Tamela Hancock Murray
That is an excellent observation, Loretta. You are spot on! Thanks for sharing your thoughts with us.
Katrin Babb
Thank you for the thoughtful questions to stir our creative juices. I’m working on a Middle Grade right now where the main character is constantly comparing himself to a fellow student that he thinks is superior to everyone else and, thus, trying to be more like him. To the point that he has pushed God away and his friends.
Sophia Coleman
That was incredible and so helpful!! I think #3 would fit my MC’s dad pretty well (:
carla jo
In great need of family help I ran into massive selfishness ingrained deep by this world.
Jeannie Delahunt
GREAT–since I seek to develop characters that speak to the hearts and psyches of the readers with the hope of helping them get through their own trials.
Mucho thanks!!! 🙂 🙂
Lisa Phillips
First: I think reading such books and growing in faith with your spouse is very romantic.

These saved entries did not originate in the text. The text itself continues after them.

(* ===== verification/Kernel.v ===== *)
(** * The kernel put together

    The components of the other files on one concrete state: the log over the buffer cache over
    the memory disk, inodes, files, pipes, processes, paging, system calls and traps.  A program
    ([Cmds.prog]) runs on it ([run]): each of its calls becomes what the stubs of usys.S do,
    arguments on the user stack and a trap to the kernel.  Device 1 (the console) is a screen
    that keeps the bytes that are written; ConsoleProof shows what the driver makes of them. *)

From stdpp Require Import base gmap list strings.
From Stdlib Require Import ZArith Lia.
From ITree Require Import ITree.
From S2P Require Import Cmds CString Format Core Locking Kalloc Pipe Bio BioLaws Log LogSafety Tx Fs File Vm Proc Machine Ide Syscall Exec Sysfile Trap Mkfs Prelude.
Import Sleeplock.

Module Kernel.

(** ** The state

    The model's tables are functions; a table that many steps update is kept as a list or as a
    finite map, and the lens makes a function of it. *)

Record screen : Type := { shown : list Z }.

Definition table {A} (f : nat -> A) (l : list A) : nat -> A := fun i => match l !! i with Some x => x | None => f i end.
Lemma table_same {A} (f : nat -> A) (n i : nat) : table f (f <$> seq 0 n) i = f i.
Proof.
  unfold table. rewrite list_lookup_fmap. destruct (decide (i < n)%nat) as [H|H].
  - by rewrite lookup_seq_lt.
  - by rewrite lookup_seq_ge by lia.
Qed.

Record bufs : Type := { buf_list : list Bio.buf }.
Definition buf0 : Bio.buf :=
  {| Bio.flags := 0; Bio.dev := 0; Bio.blockno := 0; Bio.refcnt := 0; Bio.prev := 0%nat; Bio.next := 0%nat; Bio.bdata := [] |}.
#[export] Instance bufs_lens : Lens bufs Bio.bcache := {|
  lget s := {| Bio.buf_of := table (fun _ => buf0) (buf_list s) |};
  lset c _ := {| buf_list := Bio.buf_of c <$> seq 0 (S NBUF) |}
|}.

(** The disk; the writes of one step, in its trace, are carried out when the state is set. *)
Record platter : Type := { sectors : gmap Z block }.
Definition sector (s : platter) (n : Z) : block := default (replicate 512 0) (sectors s !! n).
#[export] Instance platter_lens : Lens platter Bio.disk := {|
  lget s := {| Bio.disksize := 1000; Bio.blocks := sector s; Bio.trace := [] |};
  lset d s := {| sectors := foldl (fun t w => <[w.1 := w.2]> t) (sectors s) (Bio.trace d) |}
|}.

Abbreviation bst := (core * (slocktab * (bufs * platter)))%type.
Abbreviation lst := (bst * Log.logst)%type.
Abbreviation kst := (lst * (ram * (Vm.vmvars * (Kalloc.kmem * (Fs.icache * (superblock * (File.ftable * (Pipe.pipetab * (Proc.procvars * (Syscall.tickvars * screen))))))))))%type.

(** The end of the kernel in memory, and the bound of the waiting loops: no call waits for
    another process here. *)
Definition kend : Z := 0x80200000.
Definition wf : nat := 3.

#[export] Instance k_blocks : BlockLayer bst := BioLaws.bio_layer wf.
#[export] Instance k_tx : TxLayer lst := Tx.log_layer (S := lst) (B := bst).
#[export] Instance k_bounds : TxBounds lst := log_bounds (S := lst) (B := bst) wf.
#[export] Instance k_core : Lens kst core := lens_comp (T := lst).
#[export] Instance k_pages : PageAlloc kst := Kalloc.kalloc_PageAlloc kend.

Definition show (l : list Z) : M kst unit := lmod (T := screen) (fun s => {| shown := shown s ++ l |}).
#[export] Instance k_dev : Fs.DevSw kst := {|
  Fs.dev_read := fun _ => None;
  Fs.dev_write := fun m => if m =? 1 then Some (fun _ buf n => show (take (Z.to_nat n) buf);; mret n) else None
|}.
#[export] Instance k_disp : Display kst := {|
  dp_puts := show; dp_getch := mret 0; dp_mode := fun _ => mret 0; dp_pixel := fun _ _ _ => mret 0; dp_clear13 := mret tt; dp_clear12 := mret tt
|}.
(** No device interrupts. *)
#[export] Instance k_irq : Interrupts kst := {| ir_kbd := mret tt; ir_uart := mret tt; ir_ide := mret tt; ir_eoi := mret tt; ir_cr2 := mret 0 |}.

Definition trap (t : trapframe) : M kst unit := Trap.trap (T := lst) wf 0x80108000 0x80104000 0x80105000 0 0 0 t.

(** ** The state after booting: a fresh disk, free pages, [init] asleep and one user process *)

Definition image (files : list (list Z * option (list (list Z)))) : list block :=
  match Mkfs.main files Mkfs.start with Prelude.Ret _ v => Mkfs.img v | _ => [] end.

Definition npages : nat := 150.
Definition page (i : nat) : Z := 0x80500000 + 0x1000 * Z.of_nat i.
Definition free_pages : mem :=
  foldl (fun m i => store32 m (page i) (if decide (i = 0%nat) then 0 else page (Nat.pred i))) ∅ (seq 0 npages).

(** The process has [upages] pages of memory; the directory and its one page table are two
    pages before them. *)
Definition udir : Z := 0x80400000.
Definition upages : nat := 6.
Definition user_pages : mem :=
  foldl (fun m i => store32 m (udir + 0x1000 + 4 * Z.of_nat i) (Z.lor (0x402000 + 0x1000 * Z.of_nat i) 7))
    (store32 free_pages udir (Z.lor 0x401000 7)) (seq 0 upages).

Definition esp : Z := 0x5000.
(** The frame that [int $64] builds. *)
Definition user_tf (num : Z) : trapframe :=
  {| tf_eax := num; tf_eip := 0x100; tf_esp := esp; tf_cs := 0x1b; tf_ds := 0x23; tf_es := 0x23; tf_ss := 0x23;
     tf_eflags := 0x200; tf_trapno := 64; tf_err := 0 |}.

Definition test_proc : proc :=
  {| sz := 0x1000 * Z.of_nat upages; pgdir := udir; kstack := 0x803ff000; pstate := RUNNING; pid := 2; parent := Some 0%nat; tf := user_tf 0;
     ctx_eip := 0; pchan := ch_none; killed := false; ofile := replicate NOFILE None; cwd := None; pname := bytes_of_string "usertests" |}.
Definition init_proc : proc := with_chan (ch_proc 0) (with_state SLEEPING (Proc.with_pid 1 proc0)).

Definition start_core : core :=
  {| hw_apicid := 7; hw_if := true; cpus := [{| apicid := 7; ncli := 0; intena := false; cproc := Some 1%nat |}];
     locks := fun _ => {| locked := false; lcpu := None |}; procs := init_proc :: test_proc :: replicate 62 proc0;
     nextpid := 3; initproc := Some 0%nat |}.

Definition inode0 : Fs.inode :=
  {| Fs.idev := 0; Fs.inum := 0; Fs.iref := 0; Fs.ivalid := false; Fs.itype := 0; Fs.imajor := 0; Fs.iminor := 0; Fs.inlink := 0; Fs.isize := 0;
     Fs.iaddrs := replicate 13 0 |}.
Definition file0 : File.file :=
  {| File.type := File.FD_NONE; File.ref := 0; File.readable := false; File.writable := false; File.fpipe := 0; File.fip := 0%nat; File.off := 0 |}.
Definition pipe0 : Pipe.pipe :=
  {| Pipe.data := []; Pipe.nread := 0; Pipe.nwrite := 0; Pipe.readopen := false; Pipe.writeopen := false |}.

Definition start_blocks (img : list block) : bst :=
  (start_core, ({| sl_of := fun _ => {| slocked := false; spid := 0 |} |},
   ({| buf_list := Bio.buf_of BioLaws.boot_cache <$> seq 0 (S NBUF) |}, {| sectors := list_to_map (imap (fun i b => (Z.of_nat i, b)) img) |}))).

Definition start (img : list block) : kst :=
  ((start_blocks img,
    {| Log.lstart := 0; Log.lsize := 0; Log.outstanding := 0; Log.committing := false; Log.ldev := 0; Log.lh_n := 0; Log.lh_block := replicate (Z.to_nat LOGSIZE) 0 |}),
   ({| ram_bytes := user_pages |}, ({| Vm.kpgdir := 0; Vm.cr3 := V2P udir; Vm.esp0 := 0 |},
    ({| Kalloc.use_lock := true; Kalloc.freelist := page (Nat.pred npages) |},
    ({| Fs.inode_of := fun _ => inode0 |}, (decode_sb [], ({| File.file_of := fun _ => file0 |}, ({| Pipe.pipe_of := fun _ => pipe0 |},
    ({| Proc.first := false |}, ({| Syscall.ticks := 0 |}, {| shown := [] |})))))))))).

(** [forkret] of the first process, and the directory that [userinit] gives it. *)
Definition boot : M kst unit :=
  Fs.iinit (T := lst) ROOTDEV;;
  zoom (tx_init ROOTDEV : M lst unit);;
  ip ← Fs.namei (T := lst) wf (bytes_of_string "/");
  core_mod (updp 1 (Proc.with_cwd ip)).

(** ** Writing the tables out

    Between two calls the tables that are functions are written out, so that they do not grow
    with every update; they are the same functions afterwards. *)

Definition free_lock : spinlock := {| locked := false; lcpu := None |}.
(** Locks that are written out: all but those of pipes and of the inodes and files from number
    [hot] on, which the programs here do not reach. *)
Definition hot : nat := 8.
Definition fixed_locks : list lockid :=
  [L_ptable; L_kmem; L_cons; L_bcache; L_icache; L_ftable; L_log; L_ide; L_tick] ++ (L_sleep ∘ Z.of_nat <$> seq 0 NBUF) ++ (L_sleep ∘ Fs.inode_lock <$> seq 0 hot).
Definition is_fixed (l : lockid) : bool :=
  match l with
  | L_pipe _ => false
  | L_sleep n => ((0 <=? n) && (n <? Z.of_nat NBUF)) || ((1000 <=? n) && (n <? 1000 + Z.of_nat hot))
  | _ => true
  end.
Definition not_free (k : spinlock) : bool := locked k || match lcpu k with Some _ => true | None => false end.
Definition tidy_core (c : core) : core :=
  let tab := filter (fun e => not_free e.2 = true) ((fun l => (l, locks c l)) <$> fixed_locks) in
  {| hw_apicid := hw_apicid c; hw_if := hw_if c; cpus := cpus c;
     locks := fun l =>
       match list_find (fun e => e.1 = l) tab with
       | Some (_, (_, k)) => k
       | None => if is_fixed l then free_lock else locks c l
       end;
     procs := procs c; nextpid := nextpid c; initproc := initproc c |}.
Definition tidy_inodes (c : Fs.icache) : Fs.icache :=
  let l := Fs.inode_of c <$> seq 0 Fs.NINODE in {| Fs.inode_of := table (Fs.inode_of c) l |}.
Definition tidy_files (c : File.ftable) : File.ftable :=
  let l := File.file_of c <$> seq 0 hot in {| File.file_of := table (File.file_of c) l |}.
Definition tidy_slocks (t : slocktab) : slocktab :=
  let l := (fun i => sl_of t (Z.of_nat i)) <$> seq 0 NBUF in
  let l2 := (fun i => sl_of t (Fs.inode_lock i)) <$> seq 0 hot in
  {| sl_of := fun n => if n <? 0 then sl_of t n
       else if n <? 1000 then table (fun i => sl_of t (Z.of_nat i)) l (Z.to_nat n)
       else table (fun i => sl_of t (Fs.inode_lock i)) l2 (Z.to_nat (n - 1000)) |}.
Definition tidy : M kst unit :=
  core_mod tidy_core;;
  zoom (T := lst) (lmod (T := slocktab) tidy_slocks);;
  lmod (T := Fs.icache) tidy_inodes;;
  lmod (T := File.ftable) tidy_files.

(** ** System calls of the user program *)

(** The program's own loads and stores, by the page table that is loaded. *)
Definition poke (va : Z) (l : list Z) : M kst unit := Syscall.uwrite va l.
Definition peek (va : Z) (n : Z) : M kst (list Z) := Syscall.uread va (Z.to_nat n).
Definition pokes (va : Z) (s : list Z) : M kst unit := poke va (s ++ [0]).

(** usys.S: the number in %eax, [int $64], the result in %eax; the arguments are above the
    return address. *)
Definition ucall (num : Z) (args : list Z) : M kst Z :=
  poke esp (concat (Syscall.bytes32 <$> (0 :: args)));;
  trap (user_tf num);;
  tidy;;
  q ← core_get (fun c => getp c 1);
  mret (s32 (tf_eax (tf q))).

(** Where the program keeps its strings and its buffer. *)
Definition path1 : Z := 0x1000.
Definition path2 : Z := 0x1800.
Definition ubuf : Z := 0x2000.

Definition with_path (num : Z) (path : list Z) (args : list Z) : M kst Z := pokes path1 path;; ucall num (path1 :: args).
Definition stat_of_bytes (l : list Z) : Fs.stat :=
  {| Fs.st_type := s16 (Fs.get16 l 0); Fs.st_dev := s32 (get32 l 4); Fs.st_ino := get32 l 8; Fs.st_nlink := s16 (Fs.get16 l 12); Fs.st_size := get32 l 16 |}.

(** The vector [argv] at [slot], its strings from [to] on. *)
Fixpoint put_args (slot to : Z) (argv : list (list Z)) : M kst unit :=
  match argv with
  | [] => poke slot (Syscall.bytes32 0)
  | a :: l => poke slot (Syscall.bytes32 to);; pokes to a;; put_args (slot + 4) (to + zlen a + 1) l
  end.

Definition ksys {X} (e : sysE X) : M kst X :=
  match e in sysE X return M kst X with
  | Cmds.Fork => ucall Trap.SYS_fork []
  | Cmds.Exit => ucall Trap.SYS_exit [];; panic "exit returned"
  | Cmds.Wait => ucall Trap.SYS_wait []
  | Cmds.Pipe => r ← ucall Trap.SYS_pipe [ubuf]; l ← peek ubuf 8; mret (r, (s32 (get32 l 0), s32 (get32 l 4)))
  | Cmds.Read fd n => r ← ucall Trap.SYS_read [fd; ubuf; n]; l ← peek ubuf (Z.max 0 r); mret (r, l)
  | Cmds.Kill p => ucall Trap.SYS_kill [p]
  | Cmds.Exec path argv =>
      put_args ubuf (ubuf + 0x100) argv;; r ← with_path Trap.SYS_exec path [ubuf];
      if r <? 0 then mret r else panic "another program runs"
  | Cmds.Fstat fd => r ← ucall Trap.SYS_fstat [fd; ubuf]; l ← peek ubuf 20; mret (r, stat_of_bytes l)
  | Cmds.Chdir path => with_path Trap.SYS_chdir path []
  | Cmds.Dup fd => ucall Trap.SYS_dup [fd]
  | Cmds.Getpid => ucall Trap.SYS_getpid []
  | Cmds.Sbrk n => ucall Trap.SYS_sbrk [n]
  | Cmds.Sleep n => ucall Trap.SYS_sleep [n]
  | Cmds.Uptime => ucall Trap.SYS_uptime []
  | Cmds.Open path mode => with_path Trap.SYS_open path [mode]
  | Cmds.Write fd buf => poke ubuf buf;; ucall Trap.SYS_write [fd; ubuf; zlen buf]
  | Cmds.Mknod path major minor => with_path Trap.SYS_mknod path [major; minor]
  | Cmds.Unlink path => with_path Trap.SYS_unlink path []
  | Cmds.Link old new => pokes path2 new;; with_path Trap.SYS_link old [path2]
  | Cmds.Mkdir path => with_path Trap.SYS_mkdir path []
  | Cmds.Close fd => ucall Trap.SYS_close [fd]
  | Cmds.Greeting => ucall Trap.SYS_greeting []
  end.

(** A program on the kernel, for at most [fuel] calls and steps. *)
Fixpoint run {A} (fuel : nat) (t : prog A) : M kst (option A) :=
  match fuel with
  | O => mret None
  | Datatypes.S f =>
      match observe t with
      | RetF a => mret (Some a)
      | TauF t' => run f t'
      | VisF e k => x ← ksys e; run f (k x)
      end
  end.

End Kernel.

Second, I love this. Great points and it definitely gives depth to characters. I love how you pulled these points from a nonfiction book and applied it to fictional characters.
Here’s another one to add to Loretta’s, a character hates that she’s vulnerable (weak, needs help) and tries to mask it as much as possible, especially in front of her family. She’s always been the strong one and always had to take care of her sister. God kind of forces her to rely on others and she knows it and fights it even though deep down she kind of wants it.
This is a great discussion.
Allie Lynn
Ah yes, inner conflict *chuckles* the deep things that make me laugh in evil writerish while brainstorming.
My character with my most favorite inner conflict is Claire, the protagonist of my coming-of-age novella. She’s genuinely a nice, Pollyanna-type of person who trusts deeply, wears her heart on her sleeve, and prefers to think the best of people. She’s also usually the optimist of the group.
Her main struggle in the story is the conflict over her best friend choosing to move away from her (e.g. to go live with his dad instead of the foster family he’s been with). I really loved writing her struggle over accepting the “and”. She can be happy he’s getting his family back AND sad that he’s leaving. She can like his dad AND be a little angry that he’s taking him away.
As someone who used to struggle with accepting “and”, it was interesting to write her conflicts and watch how trying to stay in the black and white was tearing her apart.
My second favorite inner conflict is a little more fuzzy (because I am still developing him) but Morrie would take the cake for second favorite. He’s a Christian in a world seeking enlightenment through science, and while part of him desperately wants to be accepted by society, the other part knows that can never be so. He also struggles a lot with what he feels called to do (be a pastor) vs the lot he has been given (inherit his father’s very prosperous business), especially since he knows he can do so much good with the business. He’s still early in development as far as my characters go, but I’ve grown quite attached.
Columba Booth
This is great! I just had a new teenage character gallop into my novel on his perfect Andalusian stallion. He has my lead character pretty anxious on account of her smitten daughter. But she needn’t worry – he’s going to be awesome. I think I will give him a dose of obnoxious over-confidence. 😀
Thanks for the timely advice!
Sheri Schofield
(1949) Helen lost her beloved husband in an accident, leaving her to raise their three teenagers alone, and to finish building the ranch house he started in Wyoming. A supportive rancher cares about her. Should she allow herself to fall in love? He must prove himself not only to her, but also to her children.
Tamela Hancock Murray
I love all this brainstorming! Thanks for sharing, everyone!!!
Mike Dowling
Excellent examples. The one I’m offering is the belief many people, thus characters face “I’m not good enough.” This issue continues to plague my hero as he strives to help others overcome their issues.
Thanks for your comments and insight.